## Stored dataset items:
Segment Open

Lemma project_blocks_asks l : forall index, asks (project_blocks env index l)
  (fun o => match o with Some (bs, _) => Forall2 projects l bs | None => True end).
Proof.
  induction l as [|b l IH]; intros index; simpl; [constructor|].
  assert (forall b' changed, projects b b' ->
    asks (run r <- project_blocks env (S index) l;;
          Return match r with Some (bs, c) => Some (b' :: bs, changed || c) | None => None end)
      (fun o => match o with Some (bs, _) => Forall2 projects (b :: l) bs | None => True end)) as Hgo.
  { intros b' ch Hb. apply asks_bind. eapply asks_mono; [|apply IH]. intros [[bs c]|] H; simpl; [by constructor|done]. }
  destruct (bool_decide (b_Type b = BlockToolResult) && _); [|apply (Hgo b false); by left].
  simpl. intros y. destruct y as [| | | |[[artifact text]|]]; simpl; try done. apply (Hgo _ true). right. eauto.
Qed.

Lemma emit_outcomes_records results {B} (f : list BatchError -> Proc B) Q l
    (pairs : list (toolExecutionCall * (toolCallResult * Block))) : final_blocks results l ->
  Forall (fun q => exists i r, execs !! i = Some q.1 /\ results !! i = Some r /\ q.2.1 = own_result env r /\
                     l !! i = Some q.2.2) pairs ->
  forall o g, (o = None \/ o = Some l) ->
  (forall errs o', (o' = None \/ o' = Some l) -> records results o' None (f (g errs)) Q) ->
  records results o None (pbind (emit_outcomes env (resultMessageID env) pairs) (fun e => f (g e))) Q.
Proof.
  intros Hfin. induction 1 as [|[x [r b]] pairs (i & r0 & Hx & Hr & Ho & Hb) _ IH]; intros o g Hol Hf; simpl; [by apply Hf|].
  simpl in *. subst r.
  destruct (_ || _) eqn:E; [by apply IH|]. apply orb_false_iff in E as [E _].
  simpl. right. exists l, i, x, r0, b, (ci_TimeoutSeconds (tcr_Info (own_result env r0))).
  split_and!; [done|done|done|done| |done|done|].
  - unfold own_result in E. by destruct (tcr_Fatal r0) eqn:Ef; [exfalso; repeat case_match; simplify_eq/=; congruence|].
  - intros y. assert (forall ok : bool, records results (Some l) None
      (pbind (pbind (emit_outcomes env (resultMessageID env) pairs)
         (fun errors => Return (if ok then errors else ErrCommitOutcome :: errors))) (fun e => f (g e))) Q) as Hok.
    { intros ok. specialize (IH (Some l) (fun errors => g (if ok then errors else ErrCommitOutcome :: errors)) (or_intror eq_refl)).
      apply records_assoc. simpl. apply IH. intros errs o' Ho'. by apply Hf. }
    destruct y as [ok| | | |]; simpl; apply (Hok ok) || apply (Hok false).
Qed.

Lemma own_Fatal r : tcr_Fatal (own_result env r) = tcr_Fatal r.
Proof. unfold own_result. by repeat case_match. Qed.

Lemma fatal_own results : fatal_errors (map (own_result env) results) = fatal_errors results.
Proof.
  unfold fatal_errors. induction results as [|r results IH]; [done|]. cbn. rewrite own_Fatal.
  destruct (tcr_Fatal r); [f_equal|]; exact IH.
Qed.

Lemma fatal_errors_nil results : fatal_errors results = [] -> Forall (fun r => tcr_Fatal r = None) results.
Proof.
  unfold fatal_errors. induction results as [|r results IH]; simpl; [constructor|].
  destruct (tcr_Fatal r) eqn:E; simpl; [done|]. intros H. constructor; [done|by apply IH].
Qed.

Lemma record_results_records results : length results = length execs ->
  records results None None (record_results env execs results) finished.
Proof.
  intros Hlen. unfold record_results. eapply asks_records; [apply project_blocks_asks|].
  intros [[l changed]|] Hl; [|simpl; intros H; by destruct (fatal_errors _)].
  assert (final_blocks results l) as Hfin by (unfold final_blocks, final_block; by rewrite map_map in Hl).
  apply (emit_outcomes_records results (fun errs => _) finished l _ Hfin) with (g := fun e => e); [|by left|].
  - apply Forall_forall. intros [x [r b]] Hq. apply list_elem_of_lookup in Hq as [i Hi].
    rewrite lookup_zip_with in Hi. apply bind_Some in Hi as (x' & Hx & Hi). apply bind_Some in Hi as (rb & Hrb & [= -> ->]).
    rewrite lookup_zip_with in Hrb. apply bind_Some in Hrb as (r' & Hr & Hb). apply bind_Some in Hb as (b' & Hb & [= -> ->]).
    apply list_lookup_fmap_Some in Hr as (r0 & -> & Hr). exists i, r0. by split_and!.
  - intros errs o Ho. rewrite fatal_own. destruct (fatal_errors results ++ errs) as [|e es] eqn:Ef; [|done].
    apply app_eq_nil in Ef as [Ef _]. simpl. exists l. split_and!; [done|done|done|by apply fatal_errors_nil|done|].
    intros y. destruct y as [[|]| | | |]; simpl; try done. destruct changed; simpl; [|done].
    left. split; [done|]. intros y. destruct y as [[|]| | | |]; simpl; done.
Qed.

(** *** The invariant *)

Definition outcome_known (results : list toolCallResult) (bs : option (list Block)) (i : nat)
    (x : toolExecutionCall) (kn : Know) (journal : list Event) : Prop :=
  exists c, known journal (id_of x) = Some c /\
    (kn_started kn = true -> rc_started c = true) /\
    (kn_dead kn = false -> rc_Input c = kn_input kn) /\
    (rc_outcome c = None \/
     exists l r b, bs = Some l /\ final_blocks results l /\ results !! i = Some r /\ tcr_Fatal r = None /\
       l !! i = Some b /\ rc_outcome c = Some (mkOutcome (resultMessageID env) b)).

Definition recorded_ok (results : list toolCallResult) (bs : option (list Block)) (appended : option bool)
    (s : Batch) : Prop :=
  Forall2 result_ok execs results /\
  (forall i x, execs !! i = Some x -> exists kn,
     trace_ok i kn (bt_trace s) /\ outcome_known results bs i x kn (bt_journal s)) /\
  (appended = None -> bt_history s = history) /\
  (bt_history s = history /\ appended <> Some true \/
   exists l, bs = Some l /\ final_blocks results l /\ Forall (fun r => tcr_Fatal r = None) results /\
     bt_history s = history ++ [result_message env l]).

Definition batch_inv (s : Batch) : Prop :=
  match bt_stage s with
  | Announcing p =>
    bt_trace s = [] /\ bt_history s = history /\ exists sent, announces sent p all_sent /\
      forall x, x ∈ execs ->
        (known (bt_journal s) (id_of x) = None \/ known (bt_journal s) (id_of x) = Some (requested_entry (ex_payload x))) /\
        (Requested (be_turn env) (ex_payload x) ∈ sent -> known (bt_journal s) (id_of x) <> None)
  | Calling calls =>
    bt_history s = history /\ length calls = length execs /\
    forall i x p, execs !! i = Some x -> calls !! i = Some p ->
      exists kn, guarded env x kn p (fun _ r => result_ok x r) /\ call_known x kn (bt_journal s) /\
                 trace_ok i kn (bt_trace s)
  | Recording p => exists bs appended, recorded_ok (bt_results s) bs appended s /\
      records (bt_results s) bs appended p finished
  | Ended errors =>
    errors <> [] /\ bt_trace s = [] /\ bt_history s = history /\
      (forall x, x ∈ execs -> known (bt_journal s) (id_of x) = None \/ known (bt_journal s) (id_of x) = Some (requested_entry (ex_payload x))) \/
    exists bs appended, recorded_ok (bt_results s) bs appended s /\ finished appended errors
  end.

Segment Closed

Among the entries above, how many lines hold the string "calls"? Answer with the number only.

## PROBLEM SOLUTION:
3